The above is an economic analysis of the system’s flaws. But we can look at this from a complexity perspective also. What we see happening is the inevitable consequences of attempts to create order within a complex system. Problems do not get killed off, just pushed underground to emerge later somewhere else, in a new form.
What is fascinating is how the nature of the solution imposed manifests itself in the form the problem takes when it re-emerges.
It is like the regeneration of Doctor Who from the perspective of his (or her) adversaries who try to destroy him (her), except imagine that the new form taken by The Doctor was shaped itself by the nature of his (her) demise. For example, it would be like Jon Pertwee’s Doctor being strangled to death by a long, woolly scarf, only for the murder weapon to resurface as a defining feature of the Tom Baker regeneration.
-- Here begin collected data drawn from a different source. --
(* ===== verification/Hash.v ===== *)
(** * Hashes and integer encodings

    [internal/eds/pkg/ds/hash.go] and the etag of a manifest ([manifest.Hash] of [ds/manifest.go]):
    fixed-width integers to and from little-endian bytes and decimal strings, and FNV-1a. *)
From stdpp Require Import pretty.
From Stdlib Require Import Ascii.
From S2P Require Import Prelude Bytes Messages.

(** ** Fixed-width integers *)

Definition uint (w : Z) (z : Z) : Z := (z mod 2 ^ w)%Z.
Definition sint (w : Z) (z : Z) : Z :=
  let u := uint w z in (if u <? 2 ^ (w - 1) then u else u - 2 ^ w)%Z.
Definition is_int32 (z : Z) : Prop := (- 2 ^ 31 <= z < 2 ^ 31)%Z.
Definition is_int64 (z : Z) : Prop := (- 2 ^ 63 <= z < 2 ^ 63)%Z.

(** [binary.LittleEndian]: [n] bytes, lowest first. *)
Fixpoint put_le (n : nat) (v : Z) : list Z :=
  match n with
  | O => []
  | S n => Z.land v 255 :: put_le n (Z.shiftr v 8)
  end.
Fixpoint get_le (b : list Z) : Z :=
  match b with
  | [] => 0%Z
  | x :: b => Z.lor x (Z.shiftl (get_le b) 8)
  end.

Definition DefaultHash : string := "0".
Definition IsDefaultHash (h : string) : bool := String.eqb h DefaultHash.

Definition Int32ToByte (i : Z) : list Z := put_le 4 (uint 32 i).
(** [None] is the panic on a buffer of another size. *)
Definition ByteToInt32 (b : list Z) : option Z :=
  if negb (length b =? 4)%nat then None else Some (sint 32 (get_le b)).
Definition Int64ToByte (i : Z) : list Z := put_le 8 (uint 64 i).
Definition Uint32ToByte (i : Z) : list Z := put_le 4 i.
Definition Uint64ToByte (i : Z) : list Z := put_le 8 i.
Definition BoolToByte (b : bool) : list Z := if b then [1%Z] else [0%Z].

(** [strconv.FormatInt(i, 10)], [strconv.FormatUint(u, 10)] *)
Definition FormatInt (i : Z) : string := pretty i.
Definition FormatUint (u : Z) : string := pretty (Z.to_N u).

Definition Int32ToStr (i : Z) : string := FormatInt i.

Definition digit (c : ascii) : option N :=
  let n := N_of_ascii c in
  if (48 <=? n)%N && (n <=? 57)%N then Some (n - 48)%N else None.
Fixpoint digits (acc : N) (s : string) : option N :=
  match s with
  | EmptyString => Some acc
  | String c s =>
      match digit c with
      | Some d => digits (acc * 10 + d)%N s
      | None => None
      end
  end.
(** [strconv.ParseInt(s, 10, 32)]; [None] is a syntax or range error. *)
Definition ParseInt32 (s : string) : option Z :=
  let '(neg, s) :=
    match s with
    | String c s' =>
        if Ascii.eqb c "-"%char then (true, s') else if Ascii.eqb c "+"%char then (false, s')
        else (false, s)
    | EmptyString => (false, s)
    end in
  if String.eqb s "" then None else
  match digits 0 s with
  | None => None
  | Some n =>
      let z := if (neg : bool) then (- Z.of_N n)%Z else Z.of_N n in
      if decide (is_int32 z) then Some z else None
  end.
Definition StrToInt32 (s : string) : Z := default (-1)%Z (ParseInt32 s).

(** ** FNV-1a, 64 bits ([hash/fnv]) *)

Definition fnv_offset : Z := 14695981039346656037.
Definition fnv_prime : Z := 1099511628211.
Definition fnv_byte (h : Z) (c : ascii) : Z :=
  uint 64 (Z.lxor h (Z.of_N (N_of_ascii c)) * fnv_prime).
(** [h.Write(b)] *)
Fixpoint fnv_write (h : Z) (b : string) : Z :=
  match b with
  | EmptyString => h
  | String c b => fnv_write (fnv_byte h c) b
  end.
Definition fnv64a (b : string) : Z := fnv_write fnv_offset b.

(** [manifest.Hash]; [Write] never fails. *)
Definition manifest_Hash (body : Body) : string := FormatUint (fnv64a (body_data body)).

(** ** Properties *)

Lemma land_255 v : Z.land v 255 = (v mod 2 ^ 8)%Z.
Proof. rewrite <-Z.land_ones by lia. done. Qed.

Lemma lor_shift_add a b : (0 <= a < 2 ^ 8)%Z -> Z.lor a (Z.shiftl b 8) = (a + b * 2 ^ 8)%Z.
Proof.
  intros Ha. rewrite <-Z.shiftl_mul_pow2 by lia. symmetry.
  rewrite Z.add_nocarry_lxor, Z.lxor_lor; try done.
  all: apply Z.bits_inj'; intros n Hn; rewrite Z.land_spec, Z.bits_0, Z.shiftl_spec by done;
    destruct (Z.lt_decidable n 8) as [H|H];
    [rewrite (Z.testbit_neg_r b) by lia; apply andb_false_r
    |rewrite <-(Z.mod_small a (2 ^ 8)) by lia; by rewrite Z.mod_pow2_bits_high by lia].
Qed.

Lemma get_put_le n v : (0 <= v)%Z -> get_le (put_le n v) = (v mod 2 ^ (8 * Z.of_nat n))%Z.
Proof.
  revert v. induction n as [|n IH]; intros v Hv; simpl; [by rewrite Z.mod_1_r|].
  rewrite IH by (by apply Z.shiftr_nonneg). rewrite land_255, Z.shiftr_div_pow2 by lia.
  rewrite lor_shift_add by (apply Z.mod_pos_bound; lia).
  replace (8 * Z.of_nat (S n))%Z with (8 + 8 * Z.of_nat n)%Z by lia.
  rewrite Z.pow_add_r by lia. rewrite Z.rem_mul_r by lia. lia.
Qed.

Lemma length_put_le n v : length (put_le n v) = n.
Proof. revert v. induction n; intros v; simpl; auto. Qed.

Lemma sint_uint32 z : is_int32 z -> sint 32 (uint 32 z) = z.
Proof.
  unfold is_int32, sint, uint. intros H. rewrite Z.mod_mod by lia.
  destruct (Z.ltb_spec (z mod 2 ^ 32) (2 ^ (32 - 1))).
  - destruct (Z.le_gt_cases 0 z); [by apply Z.mod_small; lia|].
    rewrite <-(Z.mod_add z 1), Z.mul_1_l, Z.mod_small in * by lia. lia.
  - destruct (Z.le_gt_cases 0 z); [rewrite Z.mod_small in * by lia; lia|].
    rewrite <-(Z.mod_add z 1), Z.mul_1_l, Z.mod_small in * by lia. lia.
Qed.

(** a 32-bit integer survives the trip through its four little-endian bytes. *)
Theorem int32_bytes_roundtrip i : is_int32 i -> ByteToInt32 (Int32ToByte i) = Some i.
Proof.
  intros Hi. unfold ByteToInt32, Int32ToByte. rewrite length_put_le. cbn [Nat.eqb negb].
  f_equal. rewrite get_put_le by (unfold uint; apply Z.mod_pos_bound; lia).
  change (8 * Z.of_nat 4)%Z with 32%Z. unfold uint at 1. rewrite Z.mod_mod by lia.
  by apply sint_uint32.
Qed.

Lemma digit_pretty n : (n < 10)%N -> digit (pretty_N_char n) = Some n.
Proof.
  intros Hn. assert (n ∈ [0; 1; 2; 3; 4; 5; 6; 7; 8; 9]%N) as Hin.
  { rewrite !elem_of_cons. lia. }
  revert Hin. rewrite !elem_of_cons. intros Hin.
  repeat (destruct Hin as [->|Hin]; [done|]). by apply elem_of_nil in Hin.
Qed.

Lemma digits_pretty x s : digits 0 (pretty_N_go x s) = digits x s.
Proof.
  revert s. induction (N.lt_wf_0 x) as [x _ IH]. intros s.
  assert (x = 0 \/ 0 < x)%N as [->|Hx] by lia; [by rewrite pretty_N_go_0|].
  rewrite pretty_N_go_step by done. rewrite IH by (apply N.div_lt; lia). simpl.
  rewrite digit_pretty by (apply N.mod_lt; lia).
  rewrite (N.mul_comm (x / 10)), <-N.div_mod by lia. done.
Qed.

Lemma digits_pretty_N x : digits 0 (pretty x) = Some x.
Proof.
  unfold pretty, pretty_N. destruct (decide (x = 0%N)) as [->|]; [done|]. by rewrite digits_pretty.
Qed.

(** The first character of a decimal is a digit. *)
Lemma pretty_N_head (x : N) : exists c s, pretty x = String c s /\ c <> "-"%char /\ c <> "+"%char.
Proof.
  pose proof (digits_pretty_N x) as H. destruct (pretty x) as [|c s] eqn:E.
  - exfalso. assert (forall s y, pretty_N_go y s = "" -> s = "") as Hgo.
    { intros s y. revert s. induction (N.lt_wf_0 y) as [y _ IH]. intros s.
      assert (y = 0 \/ 0 < y)%N as [->|Hy] by lia; [by rewrite pretty_N_go_0|].
      rewrite pretty_N_go_step by done. intros Hs. apply IH in Hs; [done|]. apply N.div_lt; lia. }
    unfold pretty, pretty_N in E. destruct (decide (x = 0%N)); [done|].
    assert (0 < x)%N as Hx by lia. rewrite pretty_N_go_step in E by done. by apply Hgo in E.
  - exists c, s. split; [done|]. split; intros ->; done.
Qed.

(** a 32-bit integer survives the trip through its decimal representation. *)
Theorem int32_string_roundtrip i : is_int32 i -> StrToInt32 (Int32ToStr i) = i.
Proof.
  intros Hi. unfold StrToInt32, Int32ToStr, FormatInt, ParseInt32.
  assert (forall x : N, digits 0 (pretty x) = Some x) as Hd by apply digits_pretty_N.
  destruct i as [|p|p]; [done|..].
  - change (pretty (Z.pos p)) with (pretty (N.pos p)).
    destruct (pretty_N_head (N.pos p)) as (c & s & E & Hm & Hp).
    specialize (Hd (N.pos p)). rewrite E in *. apply Ascii.eqb_neq in Hm, Hp. rewrite Hm, Hp.
    simpl String.eqb. rewrite Hd. simpl. by rewrite decide_True.
  - change (pretty (Z.neg p)) with ("-" +:+ pretty (N.pos p)). rewrite app_cons_str.
    rewrite Ascii.eqb_refl. destruct (pretty_N_head (N.pos p)) as (c & s & E & _).
    specialize (Hd (N.pos p)). change ("" +:+ pretty (N.pos p)) with (pretty (N.pos p)).
    rewrite E in *. simpl String.eqb. rewrite Hd. simpl. by rewrite decide_True.
Qed.

Lemma fnv_write_app h a b : fnv_write h (a +:+ b) = fnv_write (fnv_write h a) b.
Proof. revert h. induction a as [|c a IH]; intros h; [done|]. rewrite app_cons_str. apply IH. Qed.

Lemma fnv_range h b : (0 <= h < 2 ^ 64)%Z -> (0 <= fnv_write h b < 2 ^ 64)%Z.
Proof.
  revert h. induction b as [|c b IH]; intros h Hh; simpl; [done|].
  apply IH. unfold fnv_byte, uint. apply Z.mod_pos_bound. lia.
Qed.

(** Decimal etags are equal exactly when the hashes are. *)
Lemma FormatUint_inj a b : (0 <= a)%Z -> (0 <= b)%Z -> FormatUint a = FormatUint b -> a = b.
Proof. unfold FormatUint. intros Ha Hb E. apply (inj pretty) in E. lia. Qed.

Module HashExamples.
Lemma int32_bytes_roundtrip_witness : ByteToInt32 (Int32ToByte (-2)) = Some (-2)%Z.
Proof. apply int32_bytes_roundtrip. unfold is_int32. lia. Defined.
Lemma int32_string_roundtrip_witness : StrToInt32 (Int32ToStr (-2147483648)) = (-2147483648)%Z.
Proof. apply int32_string_roundtrip. unfold is_int32. lia. Defined.
Example fnv_of_a : manifest_Hash (MkBody "a") = "12638187200555641996".
Proof. vm_compute. reflexivity. Qed.
End HashExamples.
[Note to the BBC – do you see how difficult your sex-morphing has made it for bloggers to use Doctor Who analogies eloquently?]
The gradual ‘failures’ of our new approach are inevitable, and will eventually require new ‘solutions’ to fix the problems created by the last one. This is not due to the weakness of the original solution, but the fact that our attempts to impose order on complexity are part of an evolutionary dance between us and the system.
Why do complex systems, like schools, behave in this way? Douglas Adams’ fictional detective, Dirk Gently, would have explained that it is due to the ‘fundamental interconnectedness of all things’.
In schools, and other complex systems, problems sit within problems. The strands of the system are interwoven, meaning there are unexpected repercussions to deconstructing and reconstructing parts of the system. Everything is connected, but there are no traceable paths or linearity when domino effects occur. Complexity is spontaneous, ambiguous and generative.
The ‘movement time’ solution came out (opportunistically) from an attempt to solve a bigger, knottier problem – something about the timetable, financial constraints, curriculum breadth, blah blah blah. Problems within problems.
The punctuality component of the problem (itself a consequence of previous solutions to past problems) had multiple causes and could be defined in various ways. The goals we hoped to reach through the change were many: more time spent learning, stronger starts to lessons, calm and orderly transitions, to name a few. There wasn’t ‘a’ problem and ‘a’ solution. There was a whole, messy heap of stuff going on which we had to make sense of and, by simplifying this complexity, hope to find a ‘good enough’ way forward.
And all this was just the way we saw it as school leaders – just one sense-making perspective. Looked at through the eyes of anyone else in the system, the whole thing probably seemed entirely different. Had we taken more time to explore other perspectives we might have better anticipated teachers’ reluctance to treat students with a valid reason for lateness punitively, however there is never enough time to explore everything in this way. The only certainty we have is that you won’t have thought of everything.
The problem we are now grappling with (let’s call it the ‘valid reason’ problem) bears the scars of the previous solution. There is a persistent problem which has presented itself in a new guise. Our leadership intervention is one more variable in the evolution of the system: it will affect what happens next, but not in the ways we might expect.
As much as leaders might like to believe they are part of the solution, they are also inevitably a part of the next problem.
Understanding that problems re-emerge in new forms should help us come to terms with the imperfection of our attempts to ‘improve’ our schools. This isn’t failure, it is just how complex systems behave.